Le milieu est un décor

Elles étaient toutes issues de milieux aisés, et malgré tout compréhensifs si elles étaient prêtes à s’insérer dans le « décor ». Elles fréquentaient ces cercles où on se marie entre soi, où l’on se reçoit et où on apprend la peinture comme le piano : une activité de salon. Elles ont toutes eu de grands maîtres en peinture et ont su par leur force de conviction et leur esprit de liberté, et même de rébellion, s’imposer dans leur art et dans la peinture moderne dans cette société rigide du XIXème siècle. Et puis il y eut aussi Edouard Manet, avant-gardiste et scandaleux, qui ne voulait faire partie d’aucun mouvement, et qu’elles ont toutes fréquenté. Trois d’entre elles furent ses modèles : Berthe, Mary et Eva, inspirées par lui comme il a été inspiré par elles.

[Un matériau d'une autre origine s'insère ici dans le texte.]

(* ===== verification/Convergence.v ===== *)
(** * A live set converges

    The controller on the reference server with the agents of the managed
    clusters: whatever of a set's children is missing or different, a bounded
    number of passes brings every wanted child into its desired state, removes
    what the set owns in deselected clusters, and reports Ready; further passes
    leave the children alone.  The rollout handler may hold clusters back as
    long as it makes progress ([RolloutPolicy]). *)

From S2P Require Import Prelude GoStd ApiTypes Interfaces Reference Effects Samples Store.
From S2P Require Import Metadata Rbac ControllerAccess Validation Conditions Children Placement Rollout.
From S2P Require Import Cleanup ReconcileChildren Reconcile System Evaluation.
From Stdlib Require Import ZArith Lia.

(** ** Ensuring children, one map at a time *)

Section ensuring.
Context `{LabelsLib} `{SemanticEquality} `{JSONCodec} `{ApiErrors} `{RolloutPolicy}.
Context {T : Type} `{ClientObject T} `{!Served T} (s : ManagedServiceAccountReplicaSet).

Local Abbreviation key d := (ObjectKey (objMeta d)).

(** [o] is what the set wants for [d]. *)
Definition good (d o : T) : Prop :=
  childMatches o d specOps = true ∧ ownedBySet s (omLabels (objMeta o)) = true ∧
  live (objMeta o) = true ∧ key o = key d.

(** Nothing under the key of [d] that belongs to another owner or is being
    deleted. *)
Definition usable (m : gmap NamespacedName T) (d : T) : Prop :=
  ∀ o, m !! key d = Some o → ownedBySet s (omLabels (objMeta o)) = true ∧ live (objMeta o) = true.

(** A child the controller can send. *)
Definition sendable (d : T) : Prop :=
  marshallable d ∧ ownedBySet s (omLabels (objMeta d)) = true ∧ live (objMeta d) = true.

(** The children [ds] are as wanted, and nothing else has changed. *)
Definition ensured (ds : list T) (m m' : gmap NamespacedName T) : Prop :=
  (∀ d, d ∈ ds → ∃ o, m' !! key d = Some o ∧ good d o) ∧
  (∀ k, k ∉ map (λ d, key d) ds → m' !! k = m !! k).

Lemma ensured_nil m : ensured [] m m.
Proof. split; [by intros ? ?%elem_of_nil|done]. Qed.

Lemma ensured_insert d o m : good d o → ensured [d] m (<[key d := o]> m).
Proof.
  intros Hg. split.
  - intros d' ->%list_elem_of_singleton. exists o. by rewrite lookup_insert_eq.
  - intros k Hk. apply lookup_insert_ne. set_solver.
Qed.

Lemma ensured_app ds1 ds2 m m1 m2 :
  ensured ds1 m m1 → ensured ds2 m1 m2 →
  (∀ d, d ∈ ds1 → key d ∉ map (λ d, key d) ds2) → ensured (ds1 ++ ds2) m m2.
Proof.
  intros [Ha1 Ha2] [Hb1 Hb2] Hdis. split.
  - intros d [Hd|Hd]%elem_of_app; [|by apply Hb1]. destruct (Ha1 d Hd) as (o & Ho & Hg).
    exists o. by rewrite Hb2 by (by apply Hdis).
  - intros k Hk. rewrite map_app, not_elem_of_app in Hk. destruct Hk. by rewrite Hb2, Ha2.
Qed.

Lemma ensured_usable ds m m' d : ensured ds m m' → usable m d → key d ∉ map (λ d, key d) ds → usable m' d.
Proof. intros [_ Hm] Hu Hk o Ho. rewrite Hm in Ho by done. by apply Hu. Qed.
(** A second resolution, of a set whose status holds the conditions that the
    first one reported, reports the same. *)
Lemma resolution_again t1 t2 g s p q w w' :
  let resA := (eval server (resolvePlacementRefs t1 (with_status s p) g) w).1 in
  same_env w w' →
  map (λ e, (psName e, psConditions e)) (stPlacements q) =
    map (λ e, (psName e, psConditions e)) (resPlacementStatuses resA) →
  (eval server (resolvePlacementRefs t2 (with_status s q) g) w').1 = resA.
Proof.
  intros resA Henv Hq.
  destruct (resolvePlacementRefs_exact t1 (with_status s p) g w) as [HstA HplA].
  destruct (resolvePlacementRefs_exact t2 (with_status s q) g w') as [HstB HplB].
  destruct (resolvePlacementRefs_eval t1 (with_status s p) g w) as [_ (Hc & Hr & Hg & He)].
  destruct (resolvePlacementRefs_eval t2 (with_status s q) g w') as [_ (Hc' & Hr' & Hg' & He')].
  fold resA in HstA, HplA, Hc, Hr, Hg, He.
  rewrite (selectionAt_env s q w w') in * by done. rewrite (selectionAt_env s p w w) in * by done.
  destruct (eval server (resolvePlacementRefs t2 (with_status s q) g) w').1 as [c r gr pls sts er] eqn:EB.
  clear EB. clearbody resA. destruct resA as [cA rA grA plsA stsA erA].
  cbn in *. subst. f_equal.
  - clear -Henv. generalize (∅ : gmap string (option Placement)).
    induction (specPlacementRefs (setSpec s)) as [|ref refs IH]; intros m; cbn [foldl]; [done|].
    change (answerOf (with_status s q) w' (prefName ref)) with (answerOf s w' (prefName ref)).
    rewrite (answerOf_env s w w') by done. apply IH.
  - apply map_ext_in. intros ref Hin%list_elem_of_In. change (answerOf (with_status s q)) with (answerOf s).
    change (answerOf (with_status s p)) with (answerOf s) in *. rewrite (answerOf_env s w w') by done.
    set (F := λ name, psConditions (refStatus t1 name (answerOf s w name) (previousConditions (with_status s p) name) g)).
    rewrite (previousConditions_lookup (with_status s q) F); [apply refStatus_idem|..]; cbn [with_status setStatus].
    + intros e He. apply (list_elem_of_fmap_2 (λ e, (psName e, psConditions e))) in He.
      change (fmap (λ e, (psName e, psConditions e)) (stPlacements q)) with (map (λ e, (psName e, psConditions e)) (stPlacements q)) in He.
      rewrite Hq, map_map in He. apply list_elem_of_fmap in He as (ref' & Heq & _). injection Heq as -> ->.
      unfold F. by rewrite refStatus_name.
    + assert (map psName (stPlacements q) = map prefName (specPlacementRefs (setSpec s))) as ->.
      { apply (f_equal (map fst)) in Hq. rewrite !map_map in Hq. cbn [fst] in Hq. etrans; [exact Hq|].
        apply map_ext. intros r. apply refStatus_name. }
      by apply list_elem_of_fmap_2.
Qed.

End resolution.

(** ** Planning again *)

Section plan.
Context `{MC : MetaConditions} `{!ConditionLists} `{LabelsLib} `{SemanticEquality} `{JSONCodec} `{ApiErrors}
        `{ControllerUtil} `{ClusterGroups} `{PlacementTracker}.
Context (t1 t2 : Z) (resolver : bool) (s : ManagedServiceAccountReplicaSet)
        (p q : ManagedServiceAccountReplicaSetStatus) (res : placementResolution).

Local Abbreviation sA := (with_status s p).
Local Abbreviation sB := (with_status s q).

(** Two summaries of the same numbers, each made from the conditions of its own
    version of the set. *)
Definition summaries (prevA prevB : list Condition) (a b : RolloutSummary) : Prop :=
  ∃ total u o sts, a = newRolloutSummary t1 total u o sts prevA (setGeneration s) ∧
                   b = newRolloutSummary t2 total u o sts prevB (setGeneration s).

Definition rolloutMaps (a b : gmap string RolloutSummary) : Prop :=
  ∀ key, match a !! key, b !! key with
         | Some x, Some y => key ∈ map prefName (specPlacementRefs (setSpec s)) ∧
             summaries (placementRolloutConditions sA key) (placementRolloutConditions sB key) x y
         | None, None => True
         | _, _ => False
         end.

Impressionnisme art féminin - Mid&Plus

Réveil Matinal -Eva Gonzalès, Sur la terrasse à Sèvres -Marie Bracquemond, Autoportrait -Mary Cassatt, Le Port de Lorient –Berthe Morisot

Une affaire de famille

Berthe, Mary et Eva, avaient chacune une sœur « complice » de leur art, les visages d’Edma Morisot, Lydia Cassatt, et Jeanne Gonzalès, accompagnent leurs sœurs, même si dans des styles différents, dans leur peinture du quotidien, quotidien oui, mais empreint d’une certaine gravité avec le sentiment que leur sujet est là sans y être, regardant au loin et absorbé par une autre vie qui aurait pu être. On a oublié qu’Edma Morisot et Jeanne Gonzalès étaient également peintres. Edma était considérée par Gustave Corot, qui fut le maître de Berthe et Edma, comme la plus douée des deux, mais voilà, Edma s’est mariée et a abandonné toute velléité artistique.

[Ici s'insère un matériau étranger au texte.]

Lemma prefix_app (p t : string) : String.prefix p (p +:+ t) = true.
Proof.
  induction p as [|c p IH]; [now destruct t|].
  rewrite append_cons. cbn [String.prefix].
  destruct (ascii_dec c c); [exact IH|contradiction].
Qed.

Lemma prefix_split (p s : string) :
  String.prefix p s = true -> exists t, s = p +:+ t.
Proof.
  revert s. induction p as [|c p IH]; intros s; [now exists s|].
  destruct s as [|c' s]; cbn [String.prefix]; [discriminate|].
  destruct (ascii_dec c c') as [<-|]; [|discriminate].
  intros H. destruct (IH _ H) as [t ->]. exists t. now rewrite append_cons.
Qed.

Lemma match_here_intro (ds post : string) :
  ds <> "" -> all_digits ds = true ->
  match_here ("aw_" +:+ ds +:+ ".json" +:+ post) = Some ds.
Proof.
  intros Hne Hds. unfold match_here. rewrite prefix_app.
  change (drop_str 3 ("aw_" +:+ ds +:+ ".json" +:+ post))
    with (ds +:+ ".json" +:+ post).
  rewrite span_digits_app by (assumption || reflexivity).
  rewrite prefix_app. now destruct ds.
Qed.

Lemma match_here_elim (s ds : string) :
  match_here s = Some ds ->
  ds <> "" /\ all_digits ds = true /\ exists post, s = "aw_" +:+ ds +:+ ".json" +:+ post.
Proof.
  unfold match_here. destruct (String.prefix "aw_" s) eqn:Ep; [|discriminate].
  apply prefix_split in Ep as [t ->]. rewrite !append_cons, append_nil.
  cbn [drop_str].
  destruct (span_digits t) as [ds' rest] eqn:Es.
  apply span_digits_spec in Es as (-> & Hd & _).
  destruct ds' as [|c ds']; [discriminate|].
  destruct (String.prefix ".json" rest) eqn:Er; [|discriminate].
  apply prefix_split in Er as [post ->]. intros [= <-].
  split; [discriminate|]. split; [exact Hd|]. now exists post.
Qed.
(** ** Ingestion: what is stored *)

Lemma lookupVideo_setVideo (vs : list (string * VideoRecord)) (v : VideoRecord)
    (k : string) :
  lookupVideo k (setVideo vs v)
  = if String.eqb (videoId v) k then Some v else lookupVideo k vs.
Proof.
  induction vs as [|[k' old] vs IH]; cbn [setVideo lookupVideo]; [done|].
  destruct (String.eqb_spec k' (videoId v)) as [->|Hne]; cbn [lookupVideo].
  - by destruct (String.eqb (videoId v) k).
  - rewrite IH. destruct (String.eqb_spec k' k) as [->|Hk]; [|done].
    destruct (String.eqb_spec (videoId v) k); [congruence|done].
Qed.

Lemma lookupVideo_fold (details : list VideoRecord) (vs : list (string * VideoRecord))
    (k : string) :
  lookupVideo k (fold_left setVideo details vs)
  = match lastFetched k details with
    | Some d => Some d
    | None => lookupVideo k vs
    end.
Proof.
  unfold lastFetched. revert vs.
  induction details as [|d ds IH]; intros vs; cbn [fold_left]; [done|].
  rewrite IH, lookupVideo_setVideo, filter_cons.
  destruct (decide (videoId d = k)) as [Hk|Hk].
  - rewrite last_cons. apply String.eqb_eq in Hk. rewrite Hk.
    by destruct (last (filter (fun d0 => videoId d0 = k) ds)).
  - apply String.eqb_neq in Hk. by rewrite Hk.
Qed.

Lemma fetchLoop_rows up (B : Z) (ids : list string) :
  forall (fuel : nat) (i : Z) (rows : list VideoRecord) (w w' : World)
         (rs : list VideoRecord),
    fetchLoop fuel up B ids i rows w = (w', Ok rs) ->
    exists batches,
      rs = rows ++ concat (map (rowsOfBatch up) batches)
      /\ calls w' = calls w ++ map Call_videos_list batches.
Proof.
  induction fuel as [|fuel IH]; intros i rows w w' rs; rewrite fetchLoop_unfold;
    destruct (i <? Z.of_nat (length ids));
    try (unfold ret; intros Heq; simplify_eq; exists []; cbn;
         by rewrite !app_nil_r).
  cbn zeta. unfold bind, await.
  destruct (videos_list up (jsSlice i (i + B) ids)) as [items|e] eqn:Ecall; [|done].
  intros Hrun. apply IH in Hrun as (bs & -> & Hcalls).
  exists (jsSlice i (i + B) ids :: bs). cbn [map concat]. unfold rowsOfBatch at 2.
  rewrite Ecall, Hcalls. cbn [calls]. by rewrite <- !app_assoc.
Qed.
(** X23: an action item is never assigned to the empty string and is
    never completed; it carries the title of an action-required topic
    that has its task among the key points; its priority is high from
    importance 8 on and low below 5; it has a deadline exactly when the
    topic's deadline is a non-empty string. *)
Theorem action_item_fields item topics :
  In item (extractActionItemsFromTopics topics) ->
  ActionItem.assignee item <> [] /\
  ActionItem.completed item = false /\
  exists topic,
    In topic topics /\ Topic.actionRequired topic = true /\
    ActionItem.topic item = Topic.title topic /\
    In (ActionItem.task item) (Topic.keyPoints topic) /\
    (ActionItem.priority item = high <->
     QArith_base.Qle (Importance.ofZ 8) (Topic.importance topic)) /\
    (ActionItem.priority item = low <->
     QArith_base.Qlt (Topic.importance topic) (Importance.ofZ 5)) /\
    (ActionItem.deadline item = None <->
     Topic.deadline topic = None \/ Topic.deadline topic = Some []).
Proof.
  intros H. apply extractActionItems_In in H
    as (topic & point & Hin & Ea & Hp & Hk & ->).
  unfold actionItem. cbn [ActionItem.assignee ActionItem.completed
    ActionItem.topic ActionItem.task ActionItem.priority ActionItem.deadline].
  split; [|split; [reflexivity|]].
  - destruct (Topic.participants topic) as [|[|c first] others];
      cbn; discriminate.
  - exists topic. repeat (split; [assumption || reflexivity|]).
    split; [|split].
    + rewrite <- Importance_ge_true.
      destruct (Importance.ge (Topic.importance topic) 8);
        [tauto|].
      destruct (Importance.ge (Topic.importance topic) 5);
        split; discriminate.
    + rewrite <- Importance_ge_false.
      destruct (Importance.ge (Topic.importance topic) 8) eqn:E8.
      * split; [discriminate|]. intros E5. exfalso.
        apply Importance_ge_true in E8. apply Importance_ge_false in E5.
        apply (QArith_base.Qlt_not_le _ _ E5).
        eapply QArith_base.Qle_trans; [|exact E8]. discriminate.
      * destruct (Importance.ge (Topic.importance topic) 5);
          split; try discriminate; reflexivity.
    + destruct (Topic.deadline topic) as [[|c s]|]; cbn.
      * split; [now right | reflexivity].
      * split; [discriminate | intros [|]; discriminate].
      * split; [now left | reflexivity].
Qed.

(** The first loop of [calculateTimeDistribution]. *)
Lemma countMessages_spec messages :
  forall cm ct d,
    tabulated cm ct d ->
    match countMessages messages d with
    | Normal d' =>
        Forall (fun msg => timestamp msg <> None) messages /\
        tabulated
          (fun i => (cm i + Z.of_nat (length (messagesAt (Z.of_nat i) messages)))%Z)
          ct d' /\
        total TimeDistribution.messageCount d' =
          (total TimeDistribution.messageCount d + Z.of_nat (length messages))%Z /\
        total TimeDistribution.topicCount d' =
          total TimeDistribution.topicCount d
    | Throw => exists msg, In msg messages /\ timestamp msg = None
    end.
Proof.
  induction messages as [|msg rest IH]; intros cm ct d Hd.
  - cbn. split; [constructor|]. split; [|split; [lia | reflexivity]].
    eapply tabulated_ext; [| |exact Hd]; intros; cbn; lia.
  - cbn [countMessages bind].
    destruct (timestamp msg) as [t|] eqn:Et.
    + cbn [hoursOf].
      destruct (increment_messageCount cm ct d _ (getHours_range t) Hd)
        as (d1 & -> & Hd1 & Hm1 & Ht1).
      cbn [bind]. specialize (IH _ _ _ Hd1).
      destruct (countMessages rest d1) as [d'|].
      * destruct IH as (Hall & Hd' & Hm & Ht).
        split; [constructor; [congruence | exact Hall]|].
        split; [|split].
        -- eapply tabulated_ext; [| |exact Hd']; [|reflexivity].
           intros i Hi. cbn beta. unfold messagesAt.
           cbn [filter]. rewrite Et. cbn [inHour].
           rewrite (Z.eqb_sym (getHours LocalTZA t)).
           destruct (Z.of_nat i =? getHours LocalTZA t)%Z; cbn [length]; lia.
        -- rewrite Hm, Hm1. cbn [length]. lia.
        -- congruence.
      * destruct IH as (m & Hin & Hm). exists m. split; [now right | exact Hm].
    + cbn. exists msg. split; [now left | exact Et].
Qed.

Marie Bracquemond a fait une vraie carrière, elle a vu ses œuvres acceptées au salon de peinture et de sculpture de Paris. Elle fut même l’élève d’Ingres. Elle devient une céramiste reconnue, elle expose. Degas, Monet, Gauguin, Manet, entre autres, fréquentent son salon à Sèvres. Mais Félix Bracquemond, son mari, n’est pas un garçon commode, il ne veut même pas montrer ses tableaux aux visiteurs. Elle finit par être usée par les tensions au sein de son couple et découragée par les critiques incessantes de son mari et cesse de peindre.

Un goût d’inachevé

Leur contribution majeure à l’impressionnisme mérite qu’on donne à ces jeunes femmes ardentes, passionnées et libres leurs titres de noblesse, même si elles sont aujourd’hui de plus en plus reconnues. On dit que le certificat de décès de Berthe Morisot indiquait qu’elle était « sans profession », l’exposition au Musée d’Orsay devrait nous rappeler quelle peintre elle était ! On dit aussi que Marie Bracquemond parlant du peintre Ingres, son mentor, dont elle craignait la sévérité, se souvenait qu’il doutait du courage et de la persévérance des femmes dans le domaine de la peinture et ne leur attribuait que la peinture de fleurs, de fruits, de natures mortes, de portraits et de scènes de genre ! Après tout, nest-ce pas ce qui définit l’impressionnisme, art au féminin ?

« Berthe a le génie de faire ressentir le moindre souffle de vent dans les feuilles mais peut susciter l’angoisse rien que par l’ébauche d’un sourire sur les visages impavides de ses modèles aux gestes et aux mains inachevées. » Extrait de Berthe Morisot : Le secret de la femme en noir de Dominique Bona

Anne-Marie Chust

Où peut-on voir leurs oeuvres ?

Celles de Marie Bracquemont sont exposées au Musée d’Orsay, au Petit Palais, au Musée de la Ville de Paris.
Celles de Mary Cassatt sont exposées dans la plupart des grands musées américains, dans des collections particulières.
Celles d’Eva Gonzalès sont exposées au Musée d’Orsay, au Chicago Institute, en Allemagne, dans des collections particulières.
Celles de Berthe Morisot sont exposées au Musée d’Orsay (exposition Berthe Morisot 1841-1895 jusqu’au 22 septembre 2019), au Musée Marmottan Monet, à la National Gallery de Washington, dans des collections particulières.